Richard nodded. “If she can get us to the Keep we can take the sliph from there to the palace.”

Kahlan’s gaze stayed on his. “That will work.”

Richard turned back to the well. “Lucy, we would be pleased if you could take us all to the Keep.”

She shot him a silver scowl. “I told you, I am not here to please you. If you all wish to travel to the Keep, I can take you there. But that is all I am required to do for you.”

Richard glanced one last time at Nicci and Kahlan. He turned his tone more official and less friendly.

“Of course. I understand, Lucy. Now, we need to travel to the Keep on urgent business. We need you to get us all there as swiftly as possible, and then you may return to your soul in the other world.”

“I would like very much to again be with my soul.” She bowed her silver head in a single nod of agreement. “Climb up and I will take you all to the Keep.”

“Thank you,” Richard said as he climbed up on the wall. He turned and extended a hand down to Kahlan.

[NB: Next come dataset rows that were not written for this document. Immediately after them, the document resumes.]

(** The data of the source under the schedule of the comment of the first
    program: here the goroutines print one, two, three. *)
Lemma C8_unit_holds_its_own_input_witness :
  exists s,
    exec (Closure.step Closure.Argument Closure.numbers) Closure.loop_first
         Closure.init = Some s /\
    Closure.out s = [(0, "one"); (1, "two"); (2, "three")]%string /\
    forall g x, (g, x) ∈ Closure.out s -> Closure.numbers !! g = Some x.
Proof.
  eexists. split; [vm_compute; reflexivity|]. split; [reflexivity|].
  refine (proj1 (proj2 (C8_unit_holds_its_own_input Closure.numbers
                          Closure.loop_first _ _))).
  vm_compute; reflexivity.
Defined.

(** ** A receive with a timeout *)

Section TimeoutFacts.
Context {Msg : Type}.
Variable zero : Msg.

Local Abbreviation step := (Timeout.step Msg zero).

Lemma timeout_sound_exec sched (s : Timeout.state Msg) :
  exec step sched Timeout.init = Some s -> Timeout.sound s.
Proof.
  apply (exec_invariant step Timeout.sound).
  - intros a t t' [Hto Hw] H. unfold Timeout.step in H.
    destruct a; break_step H; unfold Timeout.sound; simpl in *;
      repeat match goal with
             | H : Timeout.pc _ = _ |- _ => rewrite H in *
             | H : (_ <=? _)%N = true |- _ => apply N.leb_le in H
             end.
    all: split; intros Hpc; try discriminate Hpc; auto.
    all: try (destruct (Hto Hpc); split; [lia | assumption]).
    all: try (split; [lia | auto]).
  - split; [discriminate | reflexivity].
Qed.

Lemma timeout_unserved_step a (s s' : Timeout.state Msg) :
  Timeout.unserved s ->
  Timeout.is_offer a = false -> Timeout.is_close a = false ->
  step a s = Some s' -> Timeout.unserved s'.
Proof.
  intros (Hoff & Hcl & Hproc & Hpc) Ha Hc H. unfold Timeout.step in H.
  destruct a; try discriminate Ha; try discriminate Hc; break_step H;
    unfold Timeout.unserved; simpl in *;
    repeat match goal with
           | H : (_ <=? _)%N = true |- _ => apply N.leb_le in H
           end.
  all: try congruence.
  all: repeat split; try assumption.
  all: try (destruct Hpc as [Hpc|[Hpc Hle]];
            [left; assumption | right; split; [assumption | lia]]).
  all: try (destruct Hpc as [Hpc|[Hpc _]]; congruence).
  right. split; [reflexivity | assumption].
Qed.

Lemma timeout_unserved_exec sched (s s' : Timeout.state Msg) :
  Timeout.unserved s ->
  Timeout.no_offer sched = true -> Timeout.no_close sched = true ->
  exec step sched s = Some s' -> Timeout.unserved s'.
Proof.
  revert s. induction sched as [|a sched IH]; intros s Hs Hno Hnc H;
    simpl in *.
  - injection H as <-. exact Hs.
  - apply andb_true_iff in Hno. destruct Hno as [Ha Hno].
    apply andb_true_iff in Hnc. destruct Hnc as [Hc Hnc].
    apply negb_true_iff in Ha. apply negb_true_iff in Hc.
    destruct (Timeout.step Msg zero a s) as [s1|] eqn:E; [|discriminate].
    eapply IH; [|exact Hno|exact Hnc|exact H].
    eapply timeout_unserved_step; eassumption.
Qed.

(** The timer is ready once a second has passed. *)
Lemma timeout_fire_enabled (s : Timeout.state Msg) :
  Timeout.pc s = Timeout.SWait -> (Timeout.Second <= Timeout.now s)%N ->
  exists s', step Timeout.Fire s = Some s' /\
             Timeout.pc s' = Timeout.STimedOut /\
             Timeout.processed s' = Timeout.processed s.
Proof.
  intros Hpc Hle. unfold Timeout.step. rewrite Hpc.
  apply N.leb_le in Hle. rewrite Hle.
  eexists. repeat split.
Qed.

End TimeoutFacts.

(** While no attempt stands at its [select] with an answer, no step makes
    [Query] return: there is nothing else that [<-ch] could wait for. *)
Lemma query_waits_for_an_answer
    {Conn Result : Type} (DoQuery : Conn -> string -> Result)
    (conns : list Conn) (query : string)
    (g : Dispatch.goroutine) (s s' : Dispatch.state Conn Result) :
  Dispatch.step Conn Result DoQuery conns query g s = Some s' ->
  Dispatch.returned s = None ->
  (forall i a r, Dispatch.attempts s !! i = Some a ->
                 Dispatch.pc a <> Dispatch.ASelect r) ->
  Dispatch.returned s' = None.
Proof.
  intros H Hr Hno.
  unfold Dispatch.step, Dispatch.Query, Dispatch.step_attempt in H.
  unfold Dispatch.returned in *.
  destruct g as [|i]; break_step H; unfold Dispatch.at_pc; simpl;
    try reflexivity; try assumption; try congruence.
  all: exfalso; eapply Hno; eassumption.
Qed.

(** C7 (as the code has it): [Query] has no timer and no error value.  It
    returns only what an attempt has handed to it, and while no attempt
    stands at its [select] with an answer no step makes it return.  The
    receive that a timer can win is the [select] of lines 421-427, with
    the fixed timeout [time.Second]: in a run in which no message comes
    to [ch] and nobody closes [ch], that [select] processes nothing, it
    leaves only through the branch of the timer and not before a second
    has passed, and once a second has passed that branch is ready. *)
Theorem C7_only_the_select_has_a_timer
    {Conn Result Msg : Type} (DoQuery : Conn -> string -> Result)
    (conns : list Conn) (query : string) (zero : Msg)
    (qsched : list Dispatch.goroutine) (qs : Dispatch.state Conn Result)
    (tsched : list (Timeout.action Msg)) (ts : Timeout.state Msg) :
  exec (Dispatch.step Conn Result DoQuery conns query) qsched Dispatch.init
    = Some qs ->
  exec (Timeout.step Msg zero) tsched Timeout.init = Some ts ->
  Timeout.no_offer tsched = true ->
  Timeout.no_close tsched = true ->
  (forall r, Dispatch.returned qs = Some r ->
     exists j a, Dispatch.attempts qs !! j = Some a /\
                 Dispatch.pc a = Dispatch.ASent /\
                 conns !! j = Some (Dispatch.c a) /\
                 r = DoQuery (Dispatch.c a) query) /\
  (Dispatch.returned qs = None ->
   (forall i a r, Dispatch.attempts qs !! i = Some a ->
                  Dispatch.pc a <> Dispatch.ASelect r) ->
   forall g qs',
     Dispatch.step Conn Result DoQuery conns query g qs = Some qs' ->
     Dispatch.returned qs' = None) /\
  Timeout.processed ts = [] /\
  (Timeout.pc ts = Timeout.SWait \/
   (Timeout.pc ts = Timeout.STimedOut /\
    (Timeout.Second <= Timeout.now ts)%N)) /\
  (Timeout.pc ts = Timeout.SWait ->
   (Timeout.Second <= Timeout.now ts)%N ->
   exists ts', Timeout.step Msg zero Timeout.Fire ts = Some ts' /\
               Timeout.pc ts' = Timeout.STimedOut /\
               Timeout.processed ts' = []).
Proof.
  intros Hq Ht Hno Hnc.
  pose proof (dispatch_Inv_exec _ _ _ _ _ Hq) as HI.
  assert (Hun : Timeout.unserved ts).
  { eapply timeout_unserved_exec; [|exact Hno|exact Hnc|exact Ht].
    repeat split. left. reflexivity. }
  destruct Hun as (_ & _ & Hproc & Hpc).
  split; [intros r Hr; eapply returned_is_an_answer; eassumption|].
  split; [intros Hr Hnone g qs' Hg;
          eapply query_waits_for_an_answer; eassumption|].
  split; [exact Hproc|]. split; [exact Hpc|].
  intros Hw Hle.
  destruct (timeout_fire_enabled zero ts Hw Hle) as (ts' & Hs & Hp & Hpr).
  exists ts'. repeat split; congruence.
Qed.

Before he could help the others up onto the wall, a silver arm swept out over the side of the well and pulled them all from their feet. He had time only to gasp a last breath before she plunged them down into the silvery liquid.

The world abruptly went dark and silent.

Breathe, Lucy said to them. Her voice was an urgent, oppressive command in his mind.

Richard remembered too late that he had not instructed Cassia and Vale on how traveling in the living quicksilver worked. He hoped they would heed the sliph’s instruction. If they didn’t, they would arrive at the Keep dead.

More concerned with everything that he had to do than the process of traveling in a sliph, and being familiar enough with how it worked, he ignored his trepidation and drew the liquid silver into his lungs.

His grip with his left hand around the hilt of his sword tightened as the sensation of drowning tightened his chest.

Mercifully, the sensation and the associated panic eased.

With a feeling something like falling through space and at the same time floating without moving, the long journey began.

Unlike the way it had always felt in the past, this time it was not at all pleasant. It was a rather rough and painful feeling of being dragged, rather than carried along effortlessly. His whole body felt as if unseen forces were trying to pull it apart. The silver liquid burned in his lungs. He could feel the magic from the sword burning into his soul.

He tried his best to keep his mind on where they were going and what they needed to do, rather than on how unpleasant it was traveling in Lucy.

He needed to bring the sword with him, but he could feel the life leaching out of him by the moment as the poison within grew stronger.

CHAPTER 43

Breathe, a stern voice in his head commanded.

He couldn’t bring himself to obey. He didn’t care to obey.

Greenish light felt like an apparition moving to and fro in his mind’s vision. Even though his eyes were closed, the light made his eyes hurt as if someone were gouging their thumbs against his eyeballs. He heard harsh, jarring sounds, but couldn’t make them out. He also heard echoing voices, as if they were coming to him through a long tube. He didn’t know what those voices were saying.